Chinese investors and observers are not optimistic about their government’s ability to rescue the country’s plunging stock market. Investors scrambled to sell of their remaining shares as the market rout continued today—the Shanghai Composite Index closed 5.9% lower while the CSI 300 fell by 6.8%. Almost half of all companies listed in the mainland had suspended trading.
Wang Yong, 29, a financing manager at a P2P lending company in Shanghai has lost 55,000 yuan (about $9,000) in both stocks and equity funds. His outlook is bleak on the government’s ability to stage a comeback for equities.
“The state fund can never compete with money from regular people,” Wang tells Quartz, referring to a 120 billion yuan investment in Chinese blue chip stocks, one of the government’s recent spate of measures to salvage falling shares.
The once widely held assumption that the Chinese government will always ensure the growth of the economy and its markets has now been shattered. Chinese investors, mostly mom-and-pop retail investors with little experience, piled money into the market on this belief, and at the government’s encouragement. They have lost over $3 trillion over the past few weeks; some have lost their entire life savings. Two investors have committed suicide.
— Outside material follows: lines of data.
(** X3.  When the first request is refused with an exception that is no
    [HTTPError] (no connection, a timeout), or its reply passes the status
    check with a body that is no JSON, that exception ends the call after one
    request and no wait, and [resumir_com_gemini] returns the text for an
    unknown error with the class and the message of the exception. *)
Theorem transport_failure_becomes_unknown_error
    (turns : nat) (links : list string) (w : world) (e : exn) :
  links <> [] ->
  let prompt := build_prompt (str_join (newline ++ "- ") links) in
  let req := gemini_request google_api_key prompt in
  let t := net (List.length (sent w)) req in
  (t = Refused e /\ is_HTTPError e = false) \/
  (exists r msg, t = Replied r /\ status_passes r /\
                 body r = JsonInvalid msg /\ e = JSONDecodeError msg) ->
  generate_content_with_retry_rest google_api_key net future_at (S turns) prompt
    (notified resumir_info w)
    = Some (inl e, posted req (notified resumir_info w)) /\
  resumir_com_gemini google_api_key net future_at (S turns) links w
    = Some (inr (PyStr (unknown_error_message (exn_name e) (exn_str e))),
            notified (resumir_unexpected e) (posted req (notified resumir_info w))).
Proof.
  intros Hne prompt req t H.
  assert (A : generate_content_attempt google_api_key net prompt
                (notified resumir_info w)
              = (inl e, posted req (notified resumir_info w)) /\
              is_HTTPError e = false).
  { rewrite attempt_unfold. cbv zeta. cbn [notified sent]. fold req. fold t.
    destruct H as [[-> He] | (r & msg & -> & Hs & Hb & ->)].
    - split; [reflexivity | exact He].
    - rewrite (status_passes_no_error _ Hs). unfold after_status_check.
      assert (N : (status_code r =? 429)%Z = false)
        by (apply Z.eqb_neq; destruct Hs; lia).
      rewrite N. unfold json, bind. rewrite Hb. split; reflexivity. }
  destruct A as [A He].
  assert (G : generate_content_with_retry_rest google_api_key net future_at
                (S turns) prompt (notified resumir_info w)
              = Some (inl e, posted req (notified resumir_info w))).
  { unfold generate_content_with_retry_rest.
    rewrite call_no_retry; rewrite A; [reflexivity | exact He]. }
  split; [exact G|].
  destruct links as [|link links]; [congruence|].
  rewrite resumir_unfold. fold prompt. rewrite G.
  now rewrite resumir_except_other.
Qed.

(** X5.  For links that are not empty [resumir_com_gemini] ends, raises
    nothing, and has one of two results: the value the completion call
    returned, or, for whatever exception [e] that call raised, the text for
    an unknown error made of the class and message of [e].  The texts of the
    [except HTTPError] clause are never produced by it. *)
Theorem resumir_outcome_classification
    (fuel : nat) (links : list string) (w : world) :
  links <> [] ->
  (5 <= fuel)%nat ->
  let prompt := build_prompt (str_join (newline ++ "- ") links) in
  exists o w2,
    generate_content_with_retry_rest google_api_key net future_at fuel prompt
      (notified resumir_info w) = Some (o, w2) /\
    resumir_com_gemini google_api_key net future_at fuel links w
    = Some (match o with
            | inr resumo_final => (inr resumo_final, w2)
            | inl e =>
                (inr (PyStr (unknown_error_message (exn_name e) (exn_str e))),
                 notified (resumir_unexpected e) w2)
            end).
Proof.
  intros Hne Hf prompt.
  destruct links as [|link links]; [congruence|].
  destruct (call_bounded google_api_key net future_at prompt 5 fuel 1%Z
              (notified resumir_info w))
    as (o & w2 & j & waits & Hc & _); [lia | lia | reflexivity |].
  exists o, w2. split; [exact Hc|].
  rewrite resumir_unfold. fold prompt.
  unfold generate_content_with_retry_rest in *. rewrite Hc.
  destruct o as [e|v]; [|reflexivity].
  rewrite resumir_except_other; [reflexivity|].
  eapply generate_raises_no_HTTPError. exact Hc.
Qed.

End SummaryPaths.

(** ** The search: what it returns *)

Section SearchPaths.

Variable serpapi_api_key : string.
Variable net : nat -> http_request -> reply.

Lemma collected_from_items (items : list pyval) (link : pyval) :
  In link (fst (collected items)) ->
  exists item, In item items /\ py_getitem item "link" = inr link.
Proof.
  induction items as [|item rest IH]; [contradiction|].
  cbn [collected]. unfold item_link.
  destruct (py_contains "link" item) as [e|[|]]; cbn [fst].
  - contradiction.
  - destruct (py_getitem item "link") as [e|v] eqn:G; cbn [fst].
    + contradiction.
    + intros [<- | H].
      * exists item. split; [left; reflexivity | exact G].
      * destruct (IH H) as (it & Hin & Hg). exists it. split; [right|]; assumption.
  - intro H. destruct (IH H) as (it & Hin & Hg). exists it. split; [right|]; assumption.
Qed.

Lemma collected_length (items : list pyval) :
  (List.length (fst (collected items)) <= List.length items)%nat.
Proof.
  induction items as [|item rest IH]; [reflexivity|].
  cbn [collected]. destruct (item_link item) as [e|[v|]]; cbn [fst List.length]; lia.
Qed.

(** X7.  [buscar_links_google] returns nothing of its own making: each
    link it returns stands under [link] in an item of the [organic_results]
    of the reply it got. *)
Theorem buscar_returns_only_response_links
    (query : string) (num_resultados : Z) (lang : string) (w : world) :
  exists links w',
    buscar_links_google serpapi_api_key net query num_resultados lang w
      = (inr links, w') /\
    Forall (fun link =>
      exists r res organic_results items item,
        net (List.length (sent w))
            (serpapi_request serpapi_api_key query num_resultados) = Replied r /\
        body r = JsonValue res /\
        py_getitem res "organic_results" = inr organic_results /\
        py_iter organic_results = inr items /\
        In item items /\
        py_getitem item "link" = inr link) links.
Proof.
  rewrite buscar_spec. cbv zeta. do 2 eexists. split; [reflexivity|].
  apply Forall_forall. intros link.
  destruct (net _ _) as [r|e]; cbn [try_outcome fst]; [|contradiction].
  destruct (status_error r); cbn [fst]; [contradiction|].
  destruct (body r) as [res|msg] eqn:B; cbn [fst]; [|contradiction].
  destruct (py_contains "organic_results" res) as [e|[|]]; cbn [fst];
    try contradiction.
  destruct (py_getitem res "organic_results") as [e|organic] eqn:G; cbn [fst];
    [contradiction|].
  destruct (py_iter organic) as [e|items] eqn:I; cbn [fst]; [contradiction|].
  intro H. destruct (collected_from_items _ _ H) as (item & Hin & Hg).
  exists r, res, organic, items, item. repeat split; auto.
Qed.

(** X6.  A reply that passes the status check and parses to an object
    without [organic_results] is no failure: the empty list comes back with
    the notice of success, counting 0 links, and no error is shown. *)
Theorem buscar_without_organic_results
    (query : string) (num_resultados : Z) (lang : string) (w : world)
    (r : response) (res : list (string * pyval)) :
  net (List.length (sent w)) (serpapi_request serpapi_api_key query num_resultados)
    = Replied r ->
  status_passes r ->
  body r = JsonValue (PyDict res) ->
  dict_get "organic_results" res = None ->
  buscar_links_google serpapi_api_key net query num_resultados lang w
  = (inr [],
     searched (serpapi_request serpapi_api_key query num_resultados)
              query num_resultados 0 None w).
Proof.
  intros Hnet Hs Hb Ho. rewrite buscar_spec. cbv zeta.
  rewrite Hnet. cbn [try_outcome]. rewrite (status_passes_no_error _ Hs), Hb.
  cbn [py_contains]. unfold dict_has. rewrite Ho. reflexivity.
Qed.

End SearchPaths.

(** ** The query *)

Lemma str_replace_char_length (old new : ascii) (s : string) :
  String.length (str_replace_char old new s) = String.length s.
Proof. induction s as [|c s IH]; [reflexivity|]. simpl. now rewrite IH. Qed.

Lemma str_replace_comma_free (s : string) :
  str_contains "," (str_replace_char "," " " s) = false.
Proof.
  induction s as [|c s IH]; [reflexivity|].
  cbn [str_replace_char str_contains]. rewrite IH.
  destruct (Ascii.eqb c ",") eqn:E.
  - reflexivity.
  - cbn [prefix]. destruct (ascii_dec "," c) as [<-|_]; [|reflexivity].
    rewrite Ascii.eqb_refl in E. discriminate.
Qed.

Lemma str_replace_char_fixed (old new : ascii) (s : string) :
  old <> new ->
  str_replace_char old new (str_replace_char old new s) = str_replace_char old new s.
Proof.
  intro H. induction s as [|c s IH]; [reflexivity|].
  cbn [str_replace_char]. rewrite IH. f_equal.
  destruct (Ascii.eqb c old) eqn:E; [|now rewrite E].
  destruct (Ascii.eqb new old) eqn:N; [|reflexivity].
  apply Ascii.eqb_eq in N. congruence.
Qed.

(** X8.  The query is the name, the sector and the keywords with one space
    between them; in the keywords every comma has become a space, so they keep
    their length, hold no comma, and a second replacement would change
    nothing.  Commas in the name and in the sector stay. *)
Theorem build_query_keywords (nome_empresa setor palavras_chave : string) :
  let keywords := str_replace_char "," " " palavras_chave in
  build_query nome_empresa setor palavras_chave
    = nome_empresa ++ " " ++ setor ++ " " ++ keywords /\
  String.length keywords = String.length palavras_chave /\
  str_contains "," keywords = false /\
  str_replace_char "," " " keywords = keywords /\
  (str_contains "," nome_empresa = true \/ str_contains "," setor = true ->
   str_contains "," (build_query nome_empresa setor palavras_chave) = true).
Proof.
  cbv zeta. split; [reflexivity|]. split; [apply str_replace_char_length|].
  split; [apply str_replace_comma_free|].
  split; [apply str_replace_char_fixed; discriminate|].
  unfold build_query. intros [H|H].
  - apply str_contains_app_r, H.
  - do 2 apply str_contains_app_l. apply str_contains_app_r, H.
Qed.

(** ** The page script *)

Section ScriptPaths.

Variable google_api_key : string.
Variable serpapi_api_key : string.
Variable net : nat -> http_request -> reply.
Variable future_at : Z -> string.

Lemma first_non_str_strs (i : Z) (ls : list string) :
  first_non_str i (map PyStr ls) = None.
Proof. revert i. induction ls as [|l ls IH]; intro i; [reflexivity | apply IH]. Qed.

Lemma strs_of_strs (ls : list string) : strs_of (map PyStr ls) = ls.
Proof. induction ls as [|l ls IH]; [reflexivity|]. simpl. now rewrite IH. Qed.

Lemma all_strs (links : list pyval) :
  forall i, first_non_str i links = None -> links = map PyStr (strs_of links).
Proof.
  induction links as [|v links IH]; intros i H; [reflexivity|].
  destruct v; try discriminate H. simpl. f_equal. eapply IH, H.
Qed.

(** The requests and waits of [resumir_com_gemini] on links that are not
    empty. *)
Lemma resumir_requests (fuel : nat) (links : list string) (w : world) :
  links <> [] ->
  (5 <= fuel)%nat ->
  exists v w' posts,
    resumir_com_gemini google_api_key net future_at fuel links w = Some (inr v, w') /\
    (1 <= posts <= 5)%nat /\
    sent w' =
      (sent w ++ repeat (gemini_request google_api_key
                           (build_prompt (str_join (newline ++ "- ") links)))
                        posts)%list /\
    slept w' = (slept w ++ firstn (posts - 1) schedule)%list.
Proof.
  intros Hne Hf. destruct links as [|link links]; [congruence|].
  rewrite resumir_unfold.
  destruct (call_schedule google_api_key net future_at
              (build_prompt (str_join (newline ++ "- ") (link :: links)))
              5 fuel 1%Z (notified resumir_info w))
    as (o & w' & j & Hc & Hj & Hs & Hz); [lia | lia | reflexivity |].
  unfold generate_content_with_retry_rest. rewrite Hc.
  rewrite backoff_schedule in Hz by lia.
  destruct o as [e|v].
  - destruct (resumir_except_returns e w') as (text & n & ->).
    exists (PyStr text), (notified n w'), j. repeat split; auto; lia.
  - exists v, w', j. repeat split; auto; lia.
Qed.

(** X10.  When the search hands back no link, for an empty result as for a
    failed search, the script shows its warning and the footer and ends: the
    search request is the only one sent, and nothing is posted to the model. *)
Theorem script_without_links_posts_nothing
    (fuel : nat) (nome_empresa setor palavras_chave : string) (num_resultados : Z)
    (w : world) :
  nome_empresa <> "" ->
  let query := build_query nome_empresa setor palavras_chave in
  fst (buscar_links_google serpapi_api_key net query num_resultados "pt" w) = inr [] ->
  exists w1,
    script google_api_key serpapi_api_key net future_at fuel true
           nome_empresa setor palavras_chave num_resultados w
      = Some (Finished, notified no_links_found_warning w1,
              (search_step ++ footer)%list) /\
    sent (notified no_links_found_warning w1)
      = (sent w ++ [serpapi_request serpapi_api_key query num_resultados])%list /\
    slept (notified no_links_found_warning w1) = slept w.
Proof.
  intros Hn query Hb.
  assert (Hsent : sent (snd (buscar_links_google serpapi_api_key net query
                               num_resultados "pt" w))
                  = (sent w ++ [serpapi_request serpapi_api_key query
                                  num_resultados])%list).
  { rewrite buscar_spec. cbv zeta. cbn [snd]. unfold searched.
    destruct (snd (try_outcome _)); reflexivity. }
  assert (Hz : slept (snd (buscar_links_google serpapi_api_key net query
                             num_resultados "pt" w)) = slept w).
  { rewrite buscar_spec. cbv zeta. cbn [snd]. unfold searched.
    destruct (snd (try_outcome _)); reflexivity. }
  unfold script. apply String.eqb_neq in Hn. rewrite Hn. fold query.
  destruct (buscar_links_google serpapi_api_key net query num_resultados "pt" w)
    as [found w1].
  cbn [fst snd] in *. subst found. exists w1. repeat split; assumption.
Qed.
Zhong Wei, an economist and professor at Beijing Normal University says government measures have, at best, only pulled the main indexes up in the last half an hour before market close, doing little to actually stabilize the market.
“A bailout needs unlimited liquidity, stabilized expectations and the commitment to protecting free trade,” he wrote in a column on Sina News. And Zhong says China does not fulfill any of these conditions. If things continue, he says, the only way out will be the complete closure of the market.
Calvin Tang, vice president at Vantage Capital, a Shanghai-based asset management company, believes government measures are counterproductive. At the moment, when stimulus measures push share prices up, investors just sell in order to cash out, causing prices to fall regardless, according to Tang. “It’s like a stampede. When one falls, everyone falls,” he says.
Moreover, Tang says the government is more focused on bailing itself out, via buying shares of state-owned companies while neglecting small and mid-cap firms as well as private tech companies. “[The government] will not save the market, but save itself,” he says.
On the popular messaging app WeChat, users commented on the mass suspension of trading by companies today by circulating a photo of Deng Xiaoping, architect of China’s economic opening who once encouraged the establishment of the Chinese stock market by saying. “Capitalism can have stock markets, socialism can too… Let’s resolutely try and if it doesn’t turn out well, just shut them down!”